A temporada do Imposto de Renda já está no radar de quem espera receber dinheiro de volta da Receita Federal. A restituição do IR costuma movimentar bilhões de reais a cada ano, e para muitos brasileiros representa uma quantia relevante — que pode ficar parada na conta corrente ou trabalhar a seu favor. Saber quando o dinheiro chegará e como investir com inteligência faz toda a diferença.
Como consultar o lote de restituição do IR
A Receita Federal libera as restituções em lotes mensais, de maio a setembro. Para saber se seu nome está em um dos lotes já liberados — ou quando vai entrar —, o caminho é direto: acesse o site oficial da Receita Federal (receita.economia.gov.br) ou o aplicativo Meu Imposto de Renda. Basta informar o CPF e o ano de exercício para consultar a situação da declaração.
O valor é depositado automaticamente na conta bancária informada na declaração. Caso o prazo de cinco anos ainda não tenha vencido, declarações mais antigas também podem ser consultadas.
Por que alguns contribuintes recebem antes?
A Receita segue uma ordem de prioridade definida em lei. No topo da fila estão idosos acima de 80 anos, seguidos por contribuintes entre 60 e 79 anos, pessoas com alguma deficiência física ou doença grave, e professores cuja principal fonte de renda seja o magistério. Depois dessas categorias, a ordem passa a levar em conta quem entregou a declaração mais cedo — dentro de cada lote.
Em outras palavras: declaração enviada nos primeiros dias do prazo e sem pendências costuma vir nos lotes iniciais. Quem caiu na malha fina — quando a Receita identifica inconsistências entre o declarado e os dados que já tem — fica fora dos lotes regulares e precisa regularizar a situação antes de receber a restituição do IR.
O que fazer quando a restituição cair na conta?
Aqui está a parte que pouca gente planeja com antecedência. A restituição do IR é dinheiro que você já trabalhou para ganhar — e tratá-lo como “dinheiro extra” sem destino é um erro clássico.
Primeiro passo: a reserva de emergência
Se você ainda não tem entre três e seis meses de despesas guardados em um investimento de liquidez imediata, use parte da restituição do IR para isso. Títulos do Tesouro Selic ou fundos DI de baixo custo são as opções mais indicadas: rendem perto do CDI (o índice de referência da renda fixa no Brasil) e você pode resgatar quando precisar.

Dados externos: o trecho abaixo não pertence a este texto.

Lemma attempt_failure (n : nat) :
  attempt_fails (extract_info env n) = true →
  attempt (Z.of_nat n) =
    ([EPrint (prefix +:+ "尝试下载 " +:+ url +:+ "..."); the_call;
      EPrint (prefix +:+ failure_message (extract_info env n))],
     Return (inr (failure_message (extract_info env n)))).
Proof.
  unfold Batch.attempt, Batch.call_extract_info. rewrite Nat2Z.id.
  destruct (extract_info env n) as [[d|]|[]|]; simpl; try done.
  - unfold try_except, mbind, Py_bind; simpl.
    case_bool_decide; simpl; done.
Qed.

Lemma attempt_success (n : nat) (d : info_dict) :
  attempt_succeeds (extract_info env n) = Some d →
  attempt (Z.of_nat n) =
    ([EPrint (prefix +:+ "尝试下载 " +:+ url +:+ "..."); the_call;
      EPrint (prefix +:+ "下载完成: " +:+ info_title d)],
     Return (inl (true, info_title d, ""))).
Proof.
  unfold Batch.attempt, Batch.call_extract_info. rewrite Nat2Z.id.
  destruct (extract_info env n) as [[d'|]|[]|]; simpl; try done.
  unfold try_except, mbind, Py_bind; simpl.
  case_bool_decide; simpl; [|done]. by intros [= ->].
Qed.
Lemma releases_closing fmt args l :
  releases (EvInfo fmt args ::
            map EvBodyClose l ++ [EvSconnClose; EvRconnClose; EvConnClose]) =
  map EvBodyClose l ++ [EvSconnClose; EvRconnClose; EvConnClose].
Proof.
  simpl. induction l as [|r l IH]; simpl; [done|]. by rewrite IH.
Qed.

Lemma bodies_deferred_step t st st' :
  bodies_deferred st -> step w host s t st = Some st' -> bodies_deferred st'.
Proof.
  unfold bodies_deferred. intros Hb Hst.
  step_cases t st Hst.
  all: rewrite ?releases_app, ?responses_read_app, ?releases_closing.
  all: try (destruct (closing_quiet "CLOSE %s" [Since w] (deferred st))
              as (_ & _ & _ & _ & _ & _ & _ & -> & _)).
  all: repeat case_decide.
  all: cbn [releases responses_read omap list_omap app].
  all: rewrite ?app_nil_r.
  all: try done.
  all: try (by destruct (http.RespClose _)).
  all: destruct Hb as [Hrel Hdef].
  - split; [done|]. by rewrite reverse_snoc, Hdef.
  - by rewrite Hrel, Hdef.
Qed.

Lemma bodies_deferred_run sched : bodies_deferred (run w host s sched init).
Proof.
  apply (run_invariant w host s bodies_deferred).
  - intros t st st'. apply bodies_deferred_step.
  - by split.
Qed.
End Releases.

(** What a successful setup says about the environment and about the
    trace so far. *)
Lemma setup_success (w : World) (self : EngineGAE) (s : Session) pre host cert :
  Connect_setup w self s = (pre, Some (host, cert)) ->
  http.Method (SRequest s) = "CONNECT" /\
  SplitHostPort w (url.Host (http.URL (SRequest s))) = Ok (host, "443") /\
  Hijacker w = true /\ Hijack w = None /\
  Dial w "tcp" (Addr (Env_ self)) = None /\
  Certs_Get w host = Ok cert /\ Handshake w cert host = None /\
  pre = [EvHijack; EvDial "tcp" (Addr (Env_ self)); EvConnWrite status200;
         EvCertsGet host; EvHandshake cert host].
Proof.
  unfold Connect_setup. intros H.
  repeat (match type of H with
          | context [match ?x with _ => _ end] => destruct x eqn:?
          end; simplify_eq/=).
  split_and!; try done.
  - match goal with H : ¬ http.Method _ ≠ _ |- _ => exact (dec_stable H) end.
  - match goal with H : ¬ ?p ≠ "443" |- _ => by rewrite (dec_stable H) end.
  - by destruct (Hijacker w).
Qed.

(** X5. Every connection and every response body the handler holds is
    released when the handler returns, and none before: while the relay
    runs nothing is closed, however many responses have been read; once
    the handler has returned, the bodies of the responses read have been
    closed, the last read first, then the TLS wrapper, the backend
    connection and the client connection, each only if it was obtained. *)
Theorem releases_at_return (w : World) (self : EngineGAE) (s : Session)
    (sched : list Tid) :
  let tr := Connect w self s sched in
  if handler_returned w self s sched
  then releases tr =
       map EvBodyClose (reverse (responses_read tr)) ++ owed w self tr
  else releases tr = [].
Proof.
  intros tr. subst tr. unfold handler_returned, Connect.
  destruct (Connect_setup w self s) as [pre [[host cert]|]] eqn:Hs.
  - destruct (setup_success _ _ _ _ _ _ Hs)
      as (_ & _ & _ & Hh & Hd & _ & _ & ->).
    pose proof (bodies_deferred_run w host s sched) as Hb.
    pose proof (run_relay_events w host s sched) as Hev.
    unfold bodies_deferred in Hb.
    rewrite releases_app, responses_read_app. simpl.
    destruct (is_done _).
    + rewrite Hb. f_equal. unfold owed. simpl. rewrite Hh, Hd.
      rewrite !bool_decide_eq_true_2 by done. reflexivity.
    + by destruct Hb as [-> _].
  - revert Hs. unfold Connect_setup, owed.
    repeat (match goal with
            | |- context [match ?x with _ => _ end] => destruct x eqn:?
            end; simpl; try by intros [= <-]).
Qed.

(** X6. The relay never starts on a failed setup: a request is read from
    the client, written to the backend or answered, and the CLOSE record is
    logged, only if the method is CONNECT, the target splits into a host
    and port 443, the hijack and the dial succeeded, the pool returned a
    certificate for that host and the TLS handshake with it succeeded. *)
Theorem relay_only_after_handshake (w : World) (self : EngineGAE)
    (s : Session) (sched : list Tid) (ev : Event) :
  ev ∈ Connect w self s sched ->
  is_relay_io ev = true ->
  exists host cert,
    http.Method (SRequest s) = "CONNECT" /\
    SplitHostPort w (url.Host (http.URL (SRequest s))) = Ok (host, "443") /\
    Hijacker w = true /\ Hijack w = None /\
    Dial w "tcp" (Addr (Env_ self)) = None /\
    Certs_Get w host = Ok cert /\ Handshake w cert host = None.
Proof.
  intros Hin Hev.
  destruct (Connect_view w self s sched) as [(pre & host & cert & Hs & _)|Hs].
  - exists host, cert.
    destruct (setup_success _ _ _ _ _ _ Hs) as (? & ? & ? & ? & ? & ? & ? & _).
    by split_and!.
  - pose proof (setup_quiet w self s) as (_ & _ & _ & _ & _ & _ & _ & _ & Hq).
    rewrite Hs in Hq. simpl in Hq.
    rewrite Forall_forall in Hq. specialize (Hq _ Hin). congruence.
Qed.

Lemma relay_only_after_handshake_witness :
  exists host cert,
    SplitHostPort (Sample.world [Sample.GET "/a" false; Sample.GET "/b" false])
      (url.Host (http.URL (SRequest tunnel_session))) = Ok (host, "443") /\
    Certs_Get (Sample.world [Sample.GET "/a" false; Sample.GET "/b" false]) host
      = Ok cert.
Proof.
  destruct (relay_only_after_handshake
              (Sample.world [Sample.GET "/a" false; Sample.GET "/b" false])
              Sample.engine tunnel_session (Sample.ups 8 ++ Sample.downs 8)
              (EvReadRequest (Ok (Sample.GET "/a" false))))
    as (host & cert & _ & Hsplit & _ & _ & _ & Hget & _).
  - apply (list_elem_of_lookup_2 _ 5). vm_compute. reflexivity.
  - reflexivity.
  - exists host, cert. split; [exact Hsplit | exact Hget].
Defined.

(** X7. The TLS server only ever presents the certificate the pool
    returned for the host of the CONNECT target, under that host's name,
    and the pool is asked for no other host. *)
Theorem handshake_uses_pool_certificate (w : World) (self : EngineGAE)
    (s : Session) (sched : list Tid) :
  (forall cert name,
      EvHandshake cert name ∈ Connect w self s sched ->
      exists host port,
        SplitHostPort w (url.Host (http.URL (SRequest s))) = Ok (host, port) /\
        name = host /\ Certs_Get w host = Ok cert) /\
  (forall h,
      EvCertsGet h ∈ Connect w self s sched ->
      exists port,
        SplitHostPort w (url.Host (http.URL (SRequest s))) = Ok (h, port)).
Proof.
  assert (forall ev, ev ∈ Connect w self s sched ->
                     is_handshake ev = true \/ is_pre_handshake ev = true ->
                     ev ∈ (Connect_setup w self s).1) as Hsetup.
  { intros ev Hin Hev.
    destruct (Connect_view w self s sched) as [(pre & host & cert & Hs & Htr)|Hs];
      rewrite Hs; simpl; [|done].
    rewrite Htr in Hin. apply elem_of_app in Hin as [Hin|Hin]; [done|].
    pose proof (run_relay_events w host s sched) as Hall.
    rewrite Forall_forall in Hall. specialize (Hall _ Hin).
    destruct ev; simpl in *; destruct Hev; congruence. }
  split.
  - intros cert name Hin. apply Hsetup in Hin; [|by left].
    revert Hin. unfold Connect_setup.
    repeat (match goal with
            | |- context [match ?x with _ => _ end] => destruct x eqn:?
            end; simpl);
      intros Hin;
      repeat (apply elem_of_cons in Hin as [Hin|Hin]; simplify_eq);
      try (by apply elem_of_nil in Hin); eauto.
  - intros h Hin. apply Hsetup in Hin; [|by right].
    revert Hin. unfold Connect_setup.
    repeat (match goal with
            | |- context [match ?x with _ => _ end] => destruct x eqn:?
            end; simpl);
      intros Hin;
      repeat (apply elem_of_cons in Hin as [Hin|Hin]; simplify_eq);
      try (by apply elem_of_nil in Hin); eauto.
Qed.
(** * Garmin workouts MCP: the workout translator and the credential manager

    A shallow embedding of [src/garmin-workout-creator.ts] (payload
    construction, duration and target parsing, interpretation of the HTTP
    response) and of [src/garmin-auth.ts] (token capture, JWT expiry,
    validity check), followed by the properties stated about them.

    Conventions of the model.
    - A JavaScript string is a [list ascii]: the model covers ASCII text.
      String literals are written with Rocq's string notation and coerced.
    - A JavaScript number is a [number]: [NaN], an infinity, or an exact
      rational.  Arithmetic is exact: the rounding of binary64 and the
      distinction between [0] and [-0] are not represented, so results agree
      with the program wherever the operands and the result are values of
      binary64 (the predicate [binary64]; the integers up to 2^53 in
      particular).  A statement that gives a result as a number in so many
      words carries this as a hypothesis; elsewhere results are given by the
      operations of the program.
    - Code that can throw returns an [outcome]. *)

From Stdlib Require Import ZArith QArith Qcanon Qpower DecimalString List String Ascii Bool Arith Lia.
Import ListNotations.

Close Scope Qc_scope.
Close Scope Q_scope.
Open Scope string_scope.
Open Scope list_scope.

(** ** Strings *)

Definition str : Type := list ascii.

Coercion list_ascii_of_string : string >-> list.

Fixpoint str_eqb (a b : str) : bool :=
  match a, b with
  | [], [] => true
  | x :: a', y :: b' => Ascii.eqb x y && str_eqb a' b'
  | _, _ => false
  end.

Definition is_digit (c : ascii) : bool :=
  match c with
  | "0" | "1" | "2" | "3" | "4" | "5" | "6" | "7" | "8" | "9" => true
  | _ => false
  end%char.

(** The ASCII part of the class [\s]: TAB, LF, VT, FF, CR and SPACE. *)
Definition is_space (c : ascii) : bool :=
  match c with
  | "009" | "010" | "011" | "012" | "013" | " " => true
  | _ => false
  end%char.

Segundo passo: renda fixa para metas de médio prazo
CDBs (Certificados de Depósito Bancário — um empréstimo que você faz ao banco e recebe juros em troca), LCIs e LCAs de bancos sólidos costumam oferecer retornos acima de 100% do CDI para prazos a partir de seis meses. Com a Selic — a taxa básica de juros da economia brasileira — em patamar elevado, a renda fixa segue sendo uma escolha competitiva para objetivos de um a dois anos.
Terceiro passo: uma posição na bolsa, se fizer sentido para o seu perfil
Para quem já tem reserva de emergência formada e quer começar — ou ampliar — uma exposição à renda variável, a restituição pode ser um ponto de entrada. Empresas de setores em recuperação, como o setor educacional, têm atraído atenção de investidores.
A Cogna Educação, por exemplo, é uma das ações desse segmento que tem movimentado volume crescente, refletindo interesse renovado do mercado em empresas de serviços listadas na bolsa. FIIs (Fundos de Investimento Imobiliário) são outra alternativa para quem quer exposição à renda variável com distribuição de rendimentos mensais.
O dinheiro só rende quando você decide onde colocá-lo
A restituição do IR não é bônus nem sorte — é uma quantia que ficou parada sem render durante o ano. Recebê-la é uma oportunidade de reposicionamento financeiro: quitar dívidas com juros altos, completar a reserva de emergência ou iniciar uma carteira de investimentos com fundamento.
O que você faz com esse valor nos primeiros dias define se ele vai trabalhar por você ou simplesmente desaparecer no consumo do mês. Pense nisso!